O'Karma, who retired from competitive eating two weeks ago, says he can't prove it, but he thinks there is a chance Kobayashi has an artificial advantage. O'Karma says Kobayashi has a scar on his back.
"Maybe he had some of his intestines removed," O'Karma speculated. "I mean, I was at least in the 95th percentile on the competitive eating landscape ... well, what's Kobayashi then? He's not even on the chart."
"There have been rumors on the circuit that he was surgically altered by the Japanese government," added "Crazy Legs" Conti, a wild-card entry in the contest who finished with 15 hot dogs and buns. "I just think he's the greatest athlete of all-time."
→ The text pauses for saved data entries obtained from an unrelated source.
Lemma lower_char_no_delimiter c :
  is_delimiter c = false -> is_delimiter (lower_char c) = false.
Proof. destruct c as [[|] [|] [|] [|] [|] [|] [|] [|]]; vm_compute; congruence. Qed.

Lemma upper_char_no_delimiter c :
  is_delimiter c = false -> is_delimiter (upper_char c) = false.
Proof. destruct c as [[|] [|] [|] [|] [|] [|] [|] [|]]; vm_compute; congruence. Qed.

Lemma lower_app (a b : string) : lower (a +:+ b) = lower a +:+ lower b.
Proof.
  induction a as [|x a IH]; [reflexivity |].
  rewrite TextFacts.app_cons. unfold lower in *. simpl. rewrite IH.
  by rewrite TextFacts.app_cons.
Qed.

Lemma lower_lower (w : string) : lower (lower w) = lower w.
Proof.
  unfold lower. induction w as [|c w IH]; [reflexivity |].
  simpl. by rewrite lower_char_idem, IH.
Qed.

Lemma lower_capitalize (w : string) : lower (capitalize w) = lower w.
Proof.
  destruct w as [|c w]; [reflexivity |].
  unfold capitalize. change (lower (String ?x ?r)) with (String (lower_char x) (lower r)).
  by rewrite lower_upper_char, lower_lower.
Qed.

Lemma lower_sconcat_capitalize (ws : list string) :
  lower (sconcat (capitalize <$> ws)) = lower (sconcat ws).
Proof.
  induction ws as [|w ws IH]; [reflexivity |].
  rewrite fmap_cons. cbn [sconcat]. by rewrite !lower_app, lower_capitalize, IH.
Qed.

Lemma lower_delimiters (s : string) : sall is_delimiter s = true -> lower s = s.
Proof.
  unfold lower. induction s as [|c s IH]; [reflexivity |]. simpl.
  intros [Hc Hs]%andb_true_iff. by rewrite lower_char_delimiter, IH.
Qed.

(** The words of a text, put end to end, are the text without its
    delimiters. *)
Lemma sconcat_words_from cur s :
  sconcat (words_from cur s) = cur +:+ squeeze s.
Proof.
  revert cur. induction s as [|c s IH]; intros cur; simpl.
  - destruct cur; [reflexivity |]. simpl. by rewrite !TextFacts.app_empty_r.
  - destruct (is_delimiter c).
    + destruct cur; [apply IH |]. cbn [sconcat]. by rewrite IH.
    + rewrite IH. by rewrite TextFacts.app_assoc_string.
Qed.

(** A non-empty run without delimiters is one word. *)
Lemma words_from_run cur s :
  no_delimiter s = true -> cur +:+ s <> "" ->
  words_from cur s = [cur +:+ s].
Proof.
  revert cur. unfold no_delimiter.
  induction s as [|c s IH]; intros cur Hs Hne; simpl.
  - rewrite TextFacts.app_empty_r in *. by destruct cur.
  - simpl in Hs. apply andb_true_iff in Hs as [Hc Hs].
    apply negb_true_iff in Hc. rewrite Hc.
    rewrite IH; [by rewrite TextFacts.app_assoc_string | exact Hs |].
    rewrite TextFacts.app_assoc_string. by destruct cur.
Qed.

Lemma lower_keeps_no_delimiter w :
  no_delimiter w = true -> no_delimiter (lower w) = true.
Proof.
  unfold no_delimiter, lower. induction w as [|c w IH]; [reflexivity |]. simpl.
  intros [Hc Hw]%andb_true_iff. rewrite IH by exact Hw.
  apply negb_true_iff in Hc. by rewrite lower_char_no_delimiter.
Qed.

Lemma capitalize_keeps_no_delimiter w :
  no_delimiter w = true -> no_delimiter (capitalize w) = true.
Proof.
  destruct w as [|c w]; [reflexivity |]. unfold no_delimiter. simpl.
  intros [Hc Hw]%andb_true_iff. apply negb_true_iff in Hc.
  rewrite upper_char_no_delimiter by exact Hc. simpl.
  by apply lower_keeps_no_delimiter.
Qed.

Lemma sconcat_keeps_no_delimiter ws :
  Forall (fun w => w <> "" /\ no_delimiter w = true) ws ->
  no_delimiter (sconcat (capitalize <$> ws)) = true.
Proof.
  induction 1 as [|w ws [_ Hw] _ IH]; [reflexivity |].
  rewrite fmap_cons. cbn [sconcat]. unfold no_delimiter in *.
  rewrite TextFacts.sall_app. fold (no_delimiter (capitalize w)).
  by rewrite capitalize_keeps_no_delimiter, IH.
Qed.

(** The result for a text with words, as the words see it. *)
Lemma camel_of_words text first others :
  words text = first :: others ->
  safe_camel_case text = lower first +:+ sconcat (capitalize <$> others).
Proof.
  intros Hwords. destruct text as [|c text]; [discriminate |].
  unfold safe_camel_case. rewrite TextFacts.split_words, Hwords.
  apply TextFacts.foldl_camel.
Qed.

(** X9: [safe_camel_case] is not idempotent: applied to its own result
    it lower-cases it, so the capitals that mark the word boundaries are
    lost ([userManagement] becomes [usermanagement]). *)
Theorem camel_case_twice_lowers (text : string) :
  sall ascii7 text = true ->
  safe_camel_case (safe_camel_case text) = lower (safe_camel_case text).
Proof.
  intros _. destruct (words text) as [|first others] eqn:Hwords.
  - assert (Hsame : safe_camel_case text = text).
    { destruct text as [|c text]; [reflexivity |].
      unfold safe_camel_case. by rewrite TextFacts.split_words, Hwords. }
    rewrite !Hsame. symmetry. apply lower_delimiters.
    by apply TextFacts.words_nil.
  - rewrite (camel_of_words text first others Hwords).
    set (out := lower first +:+ sconcat (capitalize <$> others)).
    assert (Hspec : Forall (fun w => w <> "" /\ no_delimiter w = true)
                      (first :: others)).
    { rewrite <- Hwords. by apply TextFacts.words_from_spec. }
    apply Forall_cons in Hspec as [[Hne Hfirst] Hothers].
    assert (Hout : no_delimiter out = true).
    { unfold out, no_delimiter. rewrite TextFacts.sall_app.
      fold (no_delimiter (lower first)).
      fold (no_delimiter (sconcat (capitalize <$> others))).
      by rewrite lower_keeps_no_delimiter, sconcat_keeps_no_delimiter. }
    assert (Hnonempty : out <> "").
    { unfold out. destruct first; [done | discriminate]. }
    rewrite (camel_of_words out out []).
    + simpl. by rewrite TextFacts.app_empty_r.
    + unfold words. by rewrite words_from_run.
Qed.

Lemma camel_case_twice_lowers_witness :
  sall ascii7 "user_management" = true /\
  safe_camel_case "user_management" = "userManagement" /\
  safe_camel_case (safe_camel_case "user_management") = "usermanagement".
Proof.
  split; [reflexivity |]. split; [reflexivity |].
  rewrite (camel_case_twice_lowers "user_management" eq_refl). reflexivity.
Defined.

(** X10: up to letter case, the result for a text that has a word is the
    text with its underscores, hyphens and whitespace deleted: no other
    character is dropped, added or moved. *)
Theorem camel_case_squeezes (text : string) :
  sall ascii7 text = true ->
  sall is_delimiter text = false ->
  lower (safe_camel_case text) = lower (squeeze text).
Proof.
  intros _ Hsome. destruct (words text) as [|first others] eqn:Hwords.
  { apply TextFacts.words_nil in Hwords. congruence. }
  rewrite (camel_of_words text first others Hwords).
  rewrite lower_app, lower_lower, lower_sconcat_capitalize, <- lower_app.
  change (first +:+ sconcat others) with (sconcat (first :: others)).
  rewrite <- Hwords. unfold words. by rewrite sconcat_words_from.
Qed.

Lemma camel_case_squeezes_witness :
  sall ascii7 " api_v2-endPoint " = true /\
  sall is_delimiter " api_v2-endPoint " = false /\
  lower (safe_camel_case " api_v2-endPoint ") = "apiv2endpoint".
Proof.
  split; [reflexivity |]. split; [reflexivity |].
  rewrite (camel_case_squeezes " api_v2-endPoint " eq_refl eq_refl). reflexivity.
Defined.

Section kept_character.
(** A character that no case conversion produces or consumes and that is
    no delimiter. *)
Variable x : ascii.
Hypothesis Hlower : forall c, Ascii.eqb (lower_char c) x = Ascii.eqb c x.
Hypothesis Hupper : forall c, Ascii.eqb (upper_char c) x = Ascii.eqb c x.
Hypothesis Hdelimiter : forall c, is_delimiter c = true -> Ascii.eqb c x = false.

Lemma occurs_lower_kept w : occurs x (lower w) = occurs x w.
Proof.
  unfold lower. induction w as [|c w IH]; [reflexivity |].
  simpl. by rewrite Hlower, IH.
Qed.

Lemma occurs_capitalize_kept w : occurs x (capitalize w) = occurs x w.
Proof.
  destruct w as [|c w]; [reflexivity |]. simpl.
  by rewrite Hupper, occurs_lower_kept.
Qed.

Lemma occurs_sconcat_capitalize_kept ws :
  occurs x (sconcat (capitalize <$> ws)) = occurs x (sconcat ws).
Proof.
  induction ws as [|w ws IH]; [reflexivity |].
  rewrite fmap_cons. cbn [sconcat].
  by rewrite !TextFacts.occurs_app, occurs_capitalize_kept, IH.
Qed.

Lemma occurs_squeeze_kept s : occurs x (squeeze s) = occurs x s.
Proof.
  induction s as [|c s IH]; [reflexivity |]. simpl.
  destruct (is_delimiter c) eqn:Hd; simpl; rewrite IH; [|reflexivity].
  by rewrite Hdelimiter.
Qed.

Lemma occurs_camel_kept text : occurs x (safe_camel_case text) = occurs x text.
Proof.
  destruct (words text) as [|first others] eqn:Hwords.
  - destruct text as [|c text]; [reflexivity |].
    unfold safe_camel_case. by rewrite TextFacts.split_words, Hwords.
  - rewrite (camel_of_words text first others Hwords).
    rewrite TextFacts.occurs_app, occurs_lower_kept, occurs_sconcat_capitalize_kept.
    rewrite <- TextFacts.occurs_app.
    change (first +:+ sconcat others) with (sconcat (first :: others)).
    rewrite <- Hwords. unfold words.
    rewrite sconcat_words_from.
    change (occurs x (squeeze text) = occurs x text). apply occurs_squeeze_kept.
Qed.

End kept_character.

(** X11: [safe_camel_case] lets path characters through: its result holds
    a slash exactly when the text does, and a dot exactly when the text
    does (so [../etc] is returned as [../etc]). *)
Theorem camel_case_keeps_path_characters (text : string) :
  sall ascii7 text = true ->
  occurs "/"%char (safe_camel_case text) = occurs "/"%char text /\
  occurs "."%char (safe_camel_case text) = occurs "."%char text.
Proof.
  intros _. split; apply occurs_camel_kept;
    intros c; destruct c as [[|] [|] [|] [|] [|] [|] [|] [|]];
    vm_compute; congruence.
Qed.

Lemma camel_case_keeps_path_characters_witness :
  sall ascii7 "../etc_passwd" = true /\
  safe_camel_case "../etc_passwd" = "../etcPasswd" /\
  occurs "/"%char (safe_camel_case "../etc_passwd") = true.
Proof.
  split; [reflexivity |]. split; [reflexivity |].
  destruct (camel_case_keeps_path_characters "../etc_passwd" eq_refl) as [Hslash _].
  rewrite Hslash. reflexivity.
Defined.

End CamelCaseFacts.

(* ===================================================================== *)
(** ** Theorems: how long a sanitised text can get *)
(* ===================================================================== *)

Module SanitizeBounds.
Import Text Security.

Lemma length_append (a b : string) :
  String.length (a +:+ b) = (String.length a + String.length b)%nat.
Proof.
  induction a as [|x a IH]; [reflexivity |].
  change (String x a +:+ b) with (String x (a +:+ b)). simpl. by rewrite IH.
Qed.

Lemma append_assoc (a b c : string) : (a +:+ b) +:+ c = a +:+ (b +:+ c).
Proof.
  induction a as [|x a IH]; [reflexivity |].
  change ((String x a +:+ b) +:+ c) with (String x ((a +:+ b) +:+ c)).
  by rewrite IH.
Qed.

Lemma replace_with_app old new (a b : string) :
  replace_with old new (a +:+ b)
  = replace_with old new a +:+ replace_with old new b.
Proof.
  induction a as [|x a IH]; [reflexivity |].
  change (String x a +:+ b) with (String x (a +:+ b)). simpl.
  rewrite IH. destruct (Ascii.eqb x old); [by rewrite append_assoc | reflexivity].
Qed.

Lemma escape_app (a b : string) : escape (a +:+ b) = escape a +:+ escape b.
Proof. unfold escape. by rewrite !replace_with_app. Qed.

(** One character becomes at most six. *)
Lemma escape_char_length c :
  (String.length (escape (String c EmptyString)) <= 6)%nat.
Proof.
  destruct c as [[|] [|] [|] [|] [|] [|] [|] [|]]; vm_compute; lia.
Qed.

Lemma escape_length s :
  (String.length (escape s) <= 6 * String.length s)%nat.
Proof.
  induction s as [|c s IH]; [vm_compute; lia |].
  change (String c s) with (String c EmptyString +:+ s).
  rewrite escape_app, !length_append.
  pose proof (escape_char_length c). simpl String.length. lia.
Qed.

Lemma take_chars_length n s : (String.length (take_chars n s) <= n)%nat.
Proof.
  revert s. induction n as [|n IH]; intros [|c s]; simpl; try lia.
  specialize (IH s). lia.
Qed.

(** X12: [sanitize_input] cuts the text to [max_length] before it writes
    the escapes, so the result may be longer than [max_length]; for a
    non-negative [max_length] it is at most six times as long. *)
Theorem sanitize_input_length (input_data : string) (max_length : Z) :
  0 <= max_length ->
  Z.of_nat (String.length (sanitize_input input_data max_length))
  <= 6 * max_length.
Proof.
  intros Hmax.
  change (sanitize_input input_data max_length)
    with (escape (slice_to max_length (strip input_data))).
  pose proof (escape_length (slice_to max_length (strip input_data))) as Hesc.
  unfold slice_to in *. destruct (Z.leb_spec 0 max_length); [|lia].
  pose proof (take_chars_length (Z.to_nat max_length) (strip input_data)). lia.
Qed.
The International Federation of Competitive Eating (IFOCE) doesn't do any sort of drug testing or have contestants certify that they haven't altered their bodies in any way.
"We haven't seen any evidence or heard any reports of drug abuse," said Rich Shea, president of the IFOCE, which sanctions the Nathan's contest every year. "If we heard anything from the eaters or the audience, we would obviously launch the proper investigation, and if need be, we will institute a drug policy."
Eric Booker, left, and the rest of the competitors got gobbled up by Takeru Kobayashi.
Dr. Nidhir Sheth, a gastroenterologist with the Gastroenterology Consultants of South Jersey, says the ideal surgery for a competitive eater would be a bypass surgery that would allow food to go into the small intestines instead of the stomach. The small intestines do not send signals to the brain, thus the feeling of being full wouldn't occur.
There are also drugs that would provide an edge. Reglan, which causes the digestive system to work faster, is usually given to patients with heartburn, but it could work to an eater's advantage.
Stomach relaxants like hyoscyamine sulfate would keep the stomach from getting spasms or cramps, Sheth said. Better yet, testing for the relaxant would be a challenge because it does not flow through the bloodstream.
Eric Booker, who finished third with 29 hot dogs and buns, said he doesn't suspect any foul play with the reigning hot dog eating champion.
"He told me about the aloe vera, but I don't think he does anything illegal," Booker said. "If he did cheat, it would bring such disgrace to his country that it wouldn't be worth it."
But some think testing might not be on the horizon.
"We don't need to test yet," said "Hungry" Charles Hardy, who ate 17 hot dogs and buns. "But when this becomes an Olympic sport, then we're going to have to do it."